Court Opinion

ID: 6671938
Source: CourtListenerOpinion
Date Created: 2022-07-20 21:11:46.309397+00
Date Added: 2024-06-11T16:00:34.295026
License: Public Domain

Morton, J.,
delivered the opinion of the Court.
Appellant was convicted of daytime housebreaking in a non-jury trial and sentenced to three years imprisonment. In this appeal he contends that the corroborative evidence of an accomplice’s testimony was legally insufficient to support the conviction. We agree.
The accomplice testified that he and the appellant broke into a residence, removed a television set therefrom and placed it in a truck. The owner of the television set testified that she left home at 2:30 p.m. and when she returned at 5:30 p.m. the same day, she found the back door of her residence broken and the television set missing.
A fourteen year old girl who was a neighbor of the victim testified that after she came home from school on the day of the breaking, she “saw some boys with a truck, and they had a television with them * * She “recognized one of the boys as Mike” but did not know his last name and could not remember how many other boys were *639present.

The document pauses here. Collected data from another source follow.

Definition set_pkg_name (v : option bytes) (r : apk_package) : apk_package :=
  Pkg (pkg_addr r) v (ipkg r) (depends r) (install_if r) (provides r) (recommends r) (tags
    r) (version r) (arch r) (license r) (origin r) (maintainer r) (url r) (description r)
    (commit r) (installed_size r) (size r) (build_time r) (foreach_genid r) (repos r)
    (provider_priority r) (filename_ndx r) (marked r) (uninstallable r)
    (cached_non_repository r) (cached r) (layer r) (digest_alg r) (digest r).
Definition set_ipkg (v : option apk_installed_package) (r : apk_package) : apk_package :=
  Pkg (pkg_addr r) (pkg_name r) v (depends r) (install_if r) (provides r) (recommends r)
    (tags r) (version r) (arch r) (license r) (origin r) (maintainer r) (url r) (description
    r) (commit r) (installed_size r) (size r) (build_time r) (foreach_genid r) (repos r)
    (provider_priority r) (filename_ndx r) (marked r) (uninstallable r)
    (cached_non_repository r) (cached r) (layer r) (digest_alg r) (digest r).
Definition set_depends (v : list apk_dependency) (r : apk_package) : apk_package :=
  Pkg (pkg_addr r) (pkg_name r) (ipkg r) v (install_if r) (provides r) (recommends r) (tags
    r) (version r) (arch r) (license r) (origin r) (maintainer r) (url r) (description r)
    (commit r) (installed_size r) (size r) (build_time r) (foreach_genid r) (repos r)
    (provider_priority r) (filename_ndx r) (marked r) (uninstallable r)
    (cached_non_repository r) (cached r) (layer r) (digest_alg r) (digest r).
Definition set_install_if (v : list apk_dependency) (r : apk_package) : apk_package :=
  Pkg (pkg_addr r) (pkg_name r) (ipkg r) (depends r) v (provides r) (recommends r) (tags r)
    (version r) (arch r) (license r) (origin r) (maintainer r) (url r) (description r)
    (commit r) (installed_size r) (size r) (build_time r) (foreach_genid r) (repos r)
    (provider_priority r) (filename_ndx r) (marked r) (uninstallable r)
    (cached_non_repository r) (cached r) (layer r) (digest_alg r) (digest r).
Definition set_provides (v : list apk_dependency) (r : apk_package) : apk_package :=
  Pkg (pkg_addr r) (pkg_name r) (ipkg r) (depends r) (install_if r) v (recommends r) (tags
    r) (version r) (arch r) (license r) (origin r) (maintainer r) (url r) (description r)
    (commit r) (installed_size r) (size r) (build_time r) (foreach_genid r) (repos r)
    (provider_priority r) (filename_ndx r) (marked r) (uninstallable r)
    (cached_non_repository r) (cached r) (layer r) (digest_alg r) (digest r).
Definition set_tags (v : list bytes) (r : apk_package) : apk_package :=
  Pkg (pkg_addr r) (pkg_name r) (ipkg r) (depends r) (install_if r) (provides r) (recommends
    r) v (version r) (arch r) (license r) (origin r) (maintainer r) (url r) (description r)
    (commit r) (installed_size r) (size r) (build_time r) (foreach_genid r) (repos r)
    (provider_priority r) (filename_ndx r) (marked r) (uninstallable r)
    (cached_non_repository r) (cached r) (layer r) (digest_alg r) (digest r).
Definition set_version (v : option bytes) (r : apk_package) : apk_package :=
  Pkg (pkg_addr r) (pkg_name r) (ipkg r) (depends r) (install_if r) (provides r) (recommends
    r) (tags r) v (arch r) (license r) (origin r) (maintainer r) (url r) (description r)
    (commit r) (installed_size r) (size r) (build_time r) (foreach_genid r) (repos r)
    (provider_priority r) (filename_ndx r) (marked r) (uninstallable r)
    (cached_non_repository r) (cached r) (layer r) (digest_alg r) (digest r).
Definition set_arch (v : bytes) (r : apk_package) : apk_package :=
  Pkg (pkg_addr r) (pkg_name r) (ipkg r) (depends r) (install_if r) (provides r) (recommends
    r) (tags r) (version r) v (license r) (origin r) (maintainer r) (url r) (description r)
    (commit r) (installed_size r) (size r) (build_time r) (foreach_genid r) (repos r)
    (provider_priority r) (filename_ndx r) (marked r) (uninstallable r)
    (cached_non_repository r) (cached r) (layer r) (digest_alg r) (digest r).
Definition set_license (v : bytes) (r : apk_package) : apk_package :=
  Pkg (pkg_addr r) (pkg_name r) (ipkg r) (depends r) (install_if r) (provides r) (recommends
    r) (tags r) (version r) (arch r) v (origin r) (maintainer r) (url r) (description r)
    (commit r) (installed_size r) (size r) (build_time r) (foreach_genid r) (repos r)
    (provider_priority r) (filename_ndx r) (marked r) (uninstallable r)
    (cached_non_repository r) (cached r) (layer r) (digest_alg r) (digest r).
Definition set_origin (v : bytes) (r : apk_package) : apk_package :=
  Pkg (pkg_addr r) (pkg_name r) (ipkg r) (depends r) (install_if r) (provides r) (recommends
    r) (tags r) (version r) (arch r) (license r) v (maintainer r) (url r) (description r)
    (commit r) (installed_size r) (size r) (build_time r) (foreach_genid r) (repos r)
    (provider_priority r) (filename_ndx r) (marked r) (uninstallable r)
    (cached_non_repository r) (cached r) (layer r) (digest_alg r) (digest r).
Definition set_maintainer (v : bytes) (r : apk_package) : apk_package :=
  Pkg (pkg_addr r) (pkg_name r) (ipkg r) (depends r) (install_if r) (provides r) (recommends
    r) (tags r) (version r) (arch r) (license r) (origin r) v (url r) (description r)
    (commit r) (installed_size r) (size r) (build_time r) (foreach_genid r) (repos r)
    (provider_priority r) (filename_ndx r) (marked r) (uninstallable r)
    (cached_non_repository r) (cached r) (layer r) (digest_alg r) (digest r).
Definition set_url (v : bytes) (r : apk_package) : apk_package :=
  Pkg (pkg_addr r) (pkg_name r) (ipkg r) (depends r) (install_if r) (provides r) (recommends
    r) (tags r) (version r) (arch r) (license r) (origin r) (maintainer r) v (description r)
    (commit r) (installed_size r) (size r) (build_time r) (foreach_genid r) (repos r)
    (provider_priority r) (filename_ndx r) (marked r) (uninstallable r)
    (cached_non_repository r) (cached r) (layer r) (digest_alg r) (digest r).
Definition set_description (v : bytes) (r : apk_package) : apk_package :=
  Pkg (pkg_addr r) (pkg_name r) (ipkg r) (depends r) (install_if r) (provides r) (recommends
    r) (tags r) (version r) (arch r) (license r) (origin r) (maintainer r) (url r) v (commit
    r) (installed_size r) (size r) (build_time r) (foreach_genid r) (repos r)
    (provider_priority r) (filename_ndx r) (marked r) (uninstallable r)
    (cached_non_repository r) (cached r) (layer r) (digest_alg r) (digest r).
Definition set_commit (v : bytes) (r : apk_package) : apk_package :=
  Pkg (pkg_addr r) (pkg_name r) (ipkg r) (depends r) (install_if r) (provides r) (recommends
    r) (tags r) (version r) (arch r) (license r) (origin r) (maintainer r) (url r)
    (description r) v (installed_size r) (size r) (build_time r) (foreach_genid r) (repos r)
    (provider_priority r) (filename_ndx r) (marked r) (uninstallable r)
    (cached_non_repository r) (cached r) (layer r) (digest_alg r) (digest r).
Definition set_installed_size (v : Z) (r : apk_package) : apk_package :=
  Pkg (pkg_addr r) (pkg_name r) (ipkg r) (depends r) (install_if r) (provides r) (recommends
    r) (tags r) (version r) (arch r) (license r) (origin r) (maintainer r) (url r)
    (description r) (commit r) v (size r) (build_time r) (foreach_genid r) (repos r)
    (provider_priority r) (filename_ndx r) (marked r) (uninstallable r)
    (cached_non_repository r) (cached r) (layer r) (digest_alg r) (digest r).
Definition set_size (v : Z) (r : apk_package) : apk_package :=
  Pkg (pkg_addr r) (pkg_name r) (ipkg r) (depends r) (install_if r) (provides r) (recommends
    r) (tags r) (version r) (arch r) (license r) (origin r) (maintainer r) (url r)
    (description r) (commit r) (installed_size r) v (build_time r) (foreach_genid r) (repos
    r) (provider_priority r) (filename_ndx r) (marked r) (uninstallable r)
    (cached_non_repository r) (cached r) (layer r) (digest_alg r) (digest r).
Definition set_build_time (v : Z) (r : apk_package) : apk_package :=
  Pkg (pkg_addr r) (pkg_name r) (ipkg r) (depends r) (install_if r) (provides r) (recommends
    r) (tags r) (version r) (arch r) (license r) (origin r) (maintainer r) (url r)
    (description r) (commit r) (installed_size r) (size r) v (foreach_genid r) (repos r)
    (provider_priority r) (filename_ndx r) (marked r) (uninstallable r)
    (cached_non_repository r) (cached r) (layer r) (digest_alg r) (digest r).
Definition set_foreach_genid (v : Z) (r : apk_package) : apk_package :=
  Pkg (pkg_addr r) (pkg_name r) (ipkg r) (depends r) (install_if r) (provides r) (recommends
    r) (tags r) (version r) (arch r) (license r) (origin r) (maintainer r) (url r)
    (description r) (commit r) (installed_size r) (size r) (build_time r) v (repos r)
    (provider_priority r) (filename_ndx r) (marked r) (uninstallable r)
    (cached_non_repository r) (cached r) (layer r) (digest_alg r) (digest r).
Definition set_provider_priority (v : Z) (r : apk_package) : apk_package :=
  Pkg (pkg_addr r) (pkg_name r) (ipkg r) (depends r) (install_if r) (provides r) (recommends
    r) (tags r) (version r) (arch r) (license r) (origin r) (maintainer r) (url r)
    (description r) (commit r) (installed_size r) (size r) (build_time r) (foreach_genid r)
    (repos r) v (filename_ndx r) (marked r) (uninstallable r) (cached_non_repository r)
    (cached r) (layer r) (digest_alg r) (digest r).
Definition set_uninstallable (v : bool) (r : apk_package) : apk_package :=
  Pkg (pkg_addr r) (pkg_name r) (ipkg r) (depends r) (install_if r) (provides r) (recommends
    r) (tags r) (version r) (arch r) (license r) (origin r) (maintainer r) (url r)
    (description r) (commit r) (installed_size r) (size r) (build_time r) (foreach_genid r)
    (repos r) (provider_priority r) (filename_ndx r) (marked r) v (cached_non_repository r)
    (cached r) (layer r) (digest_alg r) (digest r).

She did not identify appellant as having been one of the boys she saw with the television.
The testimony of an accomplice, alone, will not support a conviction unless it is corroborated by evidence “tending to show that the accused was either identified with the perpetrators of the crime or participated in the commission of the crime itself.” Gaskins v. State, 7 Md. App. 99, 103. While the testimony of an accomplice needs only slight corroboration, we feel, under the circumstances here, that the corroboration was legally insufficient to support the conviction. Other than the testimony of the accomplice, there was no evidence presented from which the criminal agency of the appellant could be inferred.

Judgment reversed.

Case remanded for a new trial ;provided state forthwith satisfies trial court additional evidence is available.